Diffusional kurtosis imaging: a promising technique for detecting microstructural changes in neural development and regeneration.

Brain development is one of the most fascinating subjects in the field of biological sciences. Nonetheless, our scientific community still faces challenges in trying to understand the concepts that define the underlying mechanisms of neural tissue development. After all, it is a very complex subject to grasp and many of the processes that take place during central nervous system maturation are yet to be ascertained. Despite this challenge, we have come to recognize that understanding the natural course of normal brain tissue development on both microscopic and macroscopic scales is the key to deciphering the mechanisms through which these neural networks also heal and regenerate.

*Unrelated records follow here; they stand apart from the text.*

(** At the end of the file: [_IOEOF], and a stream for both directions is in
    neither. *)
Definition at_eof : SM unit :=
  mmod (fun s => set_ioeof true (if iorw s then set_ioread false (set_iowrt false s) else s)).

(** Leaves write mode; [false] if that fails. *)
Definition to_read : SM bool :=
  s ← mget;
  if iowrt s then
    rc ← (if iorw s then fseek_unlocked 0 SEEK_CUR else mret 0);
    if negb (rc =? 0) then mret false
    else s ← mget; if iowrt s then _ ← refuse; mret false else mret true
  else mret true.

Definition fill : SM Z :=
  _ ← mmod (fun s => set_rcount (rcount s + 1) s);
  s ← mget;
  if negb (ioopen s) then _ ← mmod (set_errno EACCES); mret EOF
  else
    ok ← to_read;
    if negb ok then mret EOF
    else
      s ← mget;
      if negb (ungetc_count s =? 0) then
        let uc := ungetc_count s - 1 in
        c ← deref (aget (buffer s) uc);
        _ ← mmod (fun s => set_ungetc_count uc (if uc =? 0 then set_rcount (- rcount s) s else s));
        mret c
      else
        _ ← mmod (fun s => set_ioread true (set_wcount 0 s));
        s ← mget;
        _ ← (if nbuf s then fbuf else mmod (set_ptr 0));
        _ ← mmod (set_ioungetc false);
        s ← mget;
        x ← call (stream_read (buf_size s));
        let '(r, d) := x : Z * list Z in
        _ ← store d;
        _ ← mmod (set_rcount r);
        if r <? 0 then _ ← mmod (fun s => set_ioerr true (set_rcount 0 s)); mret EOF
        else if r =? 0 then _ ← at_eof; mret EOF
        else
          _ ← mmod (set_rcount (r - 1));
          s ← mget; c ← deref (aget (buffer s) (ptr s));
          _ ← mmod (set_ptr (ptr s + 1)); mret c.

Realizing this concept, my good friend and colleague, Dr. Sarah Milla, and I decided to take on a human study to investigate brain maturation using non-invasive imaging techniques in the pediatric population at New York University (NYU) School of Medicine (Paydar et al., 2013). Our research subjects included 59 normal infants with an age spectrum ranging from birth to approximately 5 years of age, when the brain is in its most active stage of development. We implemented a Magnetic Resonance Imaging (MRI) diffusion technique called Diffusional Kurtosis Imaging (DKI) to investigate the microstructural changes that occur in both the white matter (WM) and gray matter (GM) in the developing brain.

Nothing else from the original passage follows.